Il ne redressa la tête que lorsqu’il discerna le mouvement d’Ezra qui s’installait sans un mot à ses côtés. Gabriel entoura ses genoux de ses bras, se recroquevillant sur lui-même. Il détestait se montrer aussi vulnérable. Il avait l’impression d’être de nouveau ce gamin faiblard qui craignait le monde dans sa globalité. Il entendait presque ces voix issues de son passé qui lui murmurait à l’oreille que c’était ce qu’il avait toujours été, ce qu’il était et ce qu’il serait toujours. Vulnérable. Faible. Sans défense. Gabriel serra les dents et soutint le regard d’Ezra qui lui posait une question rhétorique à laquelle Gabriel ne pouvait même pas mentir. « Pas vraiment.» Il n’en ressentait même pas le besoin. Avait-il seulement fait autre chose que de rester là sans bouger ? Et ruminer. Un peu. Beaucoup. Un demi-sourire se dessina sur ses lèvres.

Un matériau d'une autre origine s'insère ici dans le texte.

(* ===== verification/Timer.v ===== *)
(** The Timer and Trace plugins: [plugins/timer/timer.cxx] and
    [plugins/trace/trace.cxx].

    Timers start and stop at events, in particular at those that surround the
    blocks that other plugins time.  The clock, the conversion of a duration to
    seconds and the output file are parameters; of the Trace plugin, the messages
    it logs are kept. *)

From S2P Require Import Prelude Error Effect ExprSyntax Datatype Layout Memory DenseCopy Access Ref RefInv RefOps RefTheorems RefCopy Numeric Parse Yaml Template GlobalContext Eval SetValue UserCode.

(** * Timers *)

(** [start_time] is in ticks of the clock. *)
Record TimerInfo := mkTimerInfo {
  accumulated_time : spec_float;
  start_time : option Z
}.

Definition no_time : TimerInfo := mkTimerInfo (S754_zero false) None.

Record timer_plugin := mkTimers {
  m_timers : gmap string TimerInfo;
  m_output_path : string
}.

(** [on_start] and [on_stop] are the lambdas that capture the name of a timer;
    [seconds] converts a number of ticks; [shortest] and [line] are the texts of a
    number in a message and of [%s,%f];
    [timer_traversal] is the order of an [unordered_map]. *)
Class TimerHost (W : Type) := {
  timers_of : W -> timer_plugin;
  set_timers : timer_plugin -> W -> W;
  now : W -> Z;
  seconds : Z -> spec_float;
  on_start : string -> Z;
  on_stop : string -> Z;
  timer_traversal : gmap string TimerInfo -> list (string * TimerInfo);
  shortest : spec_float -> string;
  line : string -> spec_float -> string;
  open_append : string -> W -> bool;
  flock_ex : string -> W -> bool;
  append_file : string -> string -> W -> W;
  log_info : string -> W -> W;
  timers_set : forall s w, timers_of (set_timers s w) = s;
  now_set : forall s w, now (set_timers s w) = now w
}.

Section plugin.
  Context {W : Type} {P : Platform W} {TH : TimerHost W}.

Abbreviation G := (M (global W)).

Definition update_world (f : W -> W) : G unit := modify (fun g => set_world (f (g_world g)) g).

Definition set_timer (name : string) (info : TimerInfo) (w : W) : W :=
  set_timers (mkTimers (<[name := info]> (m_timers (timers_of w))) (m_output_path (timers_of w))) w.

(** ** Measuring *)

(** The body of [startTimer]: [m_timers[name]] adds the timer, and a timer that
    runs goes on. *)
Definition started (name : string) (w : W) : W :=
  let timer := default no_time (m_timers (timers_of w) !! name) in
  match start_time timer with
  | Some _ => set_timer name timer w
  | None => set_timer name (mkTimerInfo (accumulated_time timer) (Some (now w))) w
  end.

Definition startTimer (name : string) : G unit := update_world (started name).

Definition double_add (a b : spec_float) : spec_float := SFadd (float_prec true) (float_emax true) a b.

(** The body of [stopTimer] *)
Definition stopped (name : string) (w : W) : W :=
  match m_timers (timers_of w) !! name with
  | Some (mkTimerInfo total (Some start)) => set_timer name (mkTimerInfo (double_add total (seconds (now w - start))) None) w
  | _ => w
  end.

Definition stopTimer (name : string) : G unit := update_world (stopped name).

(** ** Configuration *)

Definition define_timer (timer_name : string) (val : PC_tree) : G unit :=
  if is_map val then
    start_ev ← lift (Yaml.to_string (get_key val "start"));
    on_event (on_start timer_name) start_ev;;
    stop_ev ← lift (Yaml.to_string (get_key val "stop"));
    on_event (on_stop timer_name) stop_ev;; mret tt
  else
    opt_each_do val (fun sub_elem =>
      s ← lift (Yaml.to_string sub_elem);
      on_event (on_start timer_name) (s +:+ "_start_timer");;
      on_event (on_stop timer_name) (s +:+ "_stop_timer");; mret tt).

Definition set_output (item : PC_tree) : G unit :=
  path ← lift (Yaml.to_string (get_key item "output_to"));
  update_world (fun w => set_timers (mkTimers (m_timers (timers_of w)) path) w).

(** An item of a list, and a pair of a mapping. *)
Definition read_item (timer_item : PC_tree) : G unit :=
  timer_name ← lift (Yaml.to_string (get_nth_key timer_item 0));
  if bool_decide (timer_name = "output_to") then set_output timer_item
  else define_timer timer_name (get_key timer_item timer_name).

Definition read_pair (timer_item : PC_tree) (i : nat) : G unit :=
  timer_name ← lift (Yaml.to_string (get_nth_key timer_item i));
  if bool_decide (timer_name = "output_to") then set_output timer_item
  else define_timer timer_name (get_key timer_item timer_name).

(** The constructor. *)
Definition make_timers (spec_tree : PC_tree) : G unit :=
  update_world (set_timers (mkTimers ∅ "cout"));;
  if PC_status spec_tree then mret tt
  else if is_list spec_tree then each_do (fun i => read_item (get_item spec_tree i)) (seq 0 (len_default spec_tree 0))
  else if is_map spec_tree then
    opt_each_do spec_tree (fun timer_item => each_do (read_pair timer_item) (seq 0 (len_default timer_item 0)))
  else mret tt.

(** ** Output *)

(** [output_timer], called by the destructor. *)
Definition output_timer : G unit := update_world (fun w =>
  let timers := timer_traversal (m_timers (timers_of w)) in
  let path := m_output_path (timers_of w) in
  if bool_decide (path = "cout") then
    foldl (fun w t => log_info ("Total time spent for " +:+ t.1 +:+ " : " +:+ shortest (accumulated_time t.2) +:+ " seconds") w) w timers
  else if negb (open_append path w) then w
  else if flock_ex path w then foldl (fun w t => append_file path (line t.1 (accumulated_time t.2)) w) w timers
  else w).

End plugin.

(** * Traces *)

(** The handles of the three lambdas. *)
Class TraceHost (W : Type) := {
  trace_info : string -> W -> W;
  on_trace_data : Z;
  on_trace_remove : Z;
  on_trace_event : Z
}.

Section trace.
  Context {W : Type} {P : Platform W} {TR : TraceHost W}.

Definition trace_message (callback : Z) (name : string) : string :=
  if callback =? on_trace_data then "=>>   data becoming available in the store: " +:+ name
  else if callback =? on_trace_remove then "<<= data stop being available in the store: " +:+ name
  else "!!!                            named event: " +:+ name.

(** The body of the lambdas. *)
Definition trace (callback : Z) (name : string) : M (global W) unit :=
  update_world (trace_info (trace_message callback name)).

(** The constructor. *)
Definition trace_plugin : M (global W) unit :=
  on_data on_trace_data "";;
  on_data_remove on_trace_remove "";;
  on_event on_trace_event "";;
  update_world (trace_info "Welcome!").

End trace.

Il ajouta avant qu’Ezra ne songe seulement à l’engueuler :  « Et je ne suis pas certain que ce soit une bonne idée de m’approcher d’un four, là, tout de suite.» Ses compétences culinaires étaient déjà médiocres quand il était au mieux de sa forme, alors quand il était au trente-sixième dessous… Il ne valait mieux pas essayer.  Il soupira. « Ne t’inquiètes pas pour moi, Ezra. » Ça n’en valait pas la peine. Il connaissait la chanson.  Dans quelques jours, ça irait mieux. Autant parler à un mur, cependant. Ezra s’inquiéterait, quoi qu’il fasse. C’était ce qu’il faisait. C’était ce qu’il avait toujours fait, au lieu de s’inquiéter pour sa propre personne. « T’as assez à gérer de ton côté. Je vais m’en sortir, t’en fais pas. J’aurais dû t’avertir, ça t’aurait évité de te déplacer. Surtout avec ce déluge. » Il désigna le velux d’un mouvement de tête. En fait, il aurait préféré affronter l’hystérie de Maritza, prête à lui hurler dessus pour ne pas avoir donné de nouvelles que la bienveillance d’Ezra. Une bienveillance qu’il n’avait franchement pas l’impression de mériter.